An increased risk of infections has been described after T cell-replete haploidentical cell transplantation (haploHCT). Cytokine release syndrome (CRS) after haploHCT is a known phenomenon, but the impact of CRS severity on the risk of infections remains unexplored. We retrospectively evaluated 78 consecutive adult haploHCT recipients from 2012 to 2018 for the development of CRS (graded based on the criteria of Lee et al) and examined the incidence and mortality due to infections in correlation with CRS severity.
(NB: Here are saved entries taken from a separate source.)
Lemma ssort_rules_sorted (p : list Rule) : StronglySorted prio_desc (ssort_rules p).
Proof.
  induction p as [|x p IH] using rev_ind; [constructor|].
  rewrite ssort_rules_snoc. apply ins_rule_sorted, IH.
Qed.

Lemma ssort_rules_perm (p : list Rule) : ssort_rules p ≡ₚ p.
Proof.
  induction p as [|x p IH] using rev_ind; [reflexivity|].
  rewrite ssort_rules_snoc, ins_rule_perm, IH.
  apply Permutation_cons_append.
Qed.

(** [insertionSort_func]'s outer loop, started after the prefix [p] *)
Lemma insertion_fold (p r : list Rule) :
  List.fold_left (fun l i => GoSort.insertion_inner rule_less dummy_rule i 0 l)
    (List.seq (length p) (length r)) (ssort_rules p ++ r) = ssort_rules (p ++ r).
Proof.
  revert p. induction r as [|x r IH]; intros p; simpl.
  - rewrite !app_nil_r. reflexivity.
  - destruct (ins_rule_split x (ssort_rules p) (ssort_rules_sorted p))
      as (p1 & p2 & Hp & Hi & H1 & H2).
    assert (Hlen : length p = length (p1 ++ p2)).
    { rewrite <- Hp. symmetry. apply Permutation_length, ssort_rules_perm. }
    rewrite Hlen, Hp, insertion_inner_spec by assumption.
    replace (p1 ++ x :: p2 ++ r) with (ssort_rules (p ++ [x]) ++ r)
      by (rewrite ssort_rules_snoc, Hi, <- app_assoc; reflexivity).
    replace (S (length (p1 ++ p2))) with (length (p ++ [x]))
      by (rewrite List.length_app, Hlen; simpl; lia).
    rewrite IH, <- app_assoc. reflexivity.
Qed.

(** up to [maxInsertion] elements [pdqsort_func] is [insertionSort_func] *)
Lemma NewRuleEngine_small (rules : list Rule) :
  length rules <= 12 -> NewRuleEngine rules = ssort_rules rules.
Proof.
  intros Hn. unfold NewRuleEngine, GoSort.Slice. cbn [GoSort.pdqsort_func].
  replace (length rules - 0 <=? GoSort.maxInsertion) with true
    by (symmetry; apply Nat.leb_le; unfold GoSort.maxInsertion; lia).
  unfold GoSort.insertionSort_func.
  destruct rules as [|x r]; [reflexivity|].
  simpl length. replace (S (length r) - 1) with (length r) by lia.
  exact (insertion_fold [x] r).
Qed.

Lemma filter_prio_lt (c : Z) (l : list Rule) :
  Forall (fun y => (Priority y < c)%Z) l ->
  List.filter (fun r => (Priority r =? c)%Z) l = [].
Proof.
  induction l as [|y l IH]; intros H; simpl; [reflexivity|].
  apply List.Forall_cons_iff in H as [Hy H].
  destruct (Z.eqb_spec (Priority y) c); [lia|]. apply IH, H.
Qed.

Lemma filter_ins_rule (c : Z) (x : Rule) (p : list Rule) :
  StronglySorted prio_desc p ->
  List.filter (fun r => (Priority r =? c)%Z) (ins_rule x p)
  = List.filter (fun r => (Priority r =? c)%Z) p ++ List.filter (fun r => (Priority r =? c)%Z) [x].
Proof.
  intros Hs. destruct (ins_rule_split x p Hs) as (p1 & p2 & -> & -> & H1 & H2).
  rewrite !List.filter_app. simpl.
  destruct (Z.eqb_spec (Priority x) c) as [<-|Hne].
  - rewrite (filter_prio_lt (Priority x) p2 H2). rewrite app_nil_r. reflexivity.
  - rewrite app_nil_r. reflexivity.
Qed.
In our study cohort, which was stratified into 3 groups by severity of CRS, 80% of the patients developed infections within 180 days of HCT. Significantly higher proportions of patients with CRS grade 2 (89%) and grade ≥3 (90%) than patients with CRS grade 0-1 (68%) had at least 1 infection in the first 100 days (P = .04). Bloodstream infections (BSIs) were seen more frequently in patients with CRS grade 2 and grade ≥3 in the first 6 months. Multivariable analysis for time to infection showed that CRS grade ≥3 was independently associated with an elevated risk of any infection compared with CRS grade 0-1 (hazard ratio [HR], 3.05; P = .007). CRS grade ≥3 was also associated with a higher hazard of viral (HR, 3.42; P = .04) and bacterial infections (HR, 2.83; P = .03) compared with CRS grade 0-1. After adjusting for time to neutrophil engraftment as a time-dependent covariate, CRS grade ≥3 still had a significant effect on viral infections (HR, 2.49; P = .03), but not on bacterial infections (HR, 1.32; P = .57). CRS grade was also a significant predictor for infection density (overall, bacterial, and viral). The incidence of infection-related mortality by day +100 was higher in patients with severe CRS. Severe CRS developing after post-transplantation cyclophosphamide-based haploHCT is independently associated with viral infections and an increased risk of bacterial infections, likely through delayed neutrophil engraftment.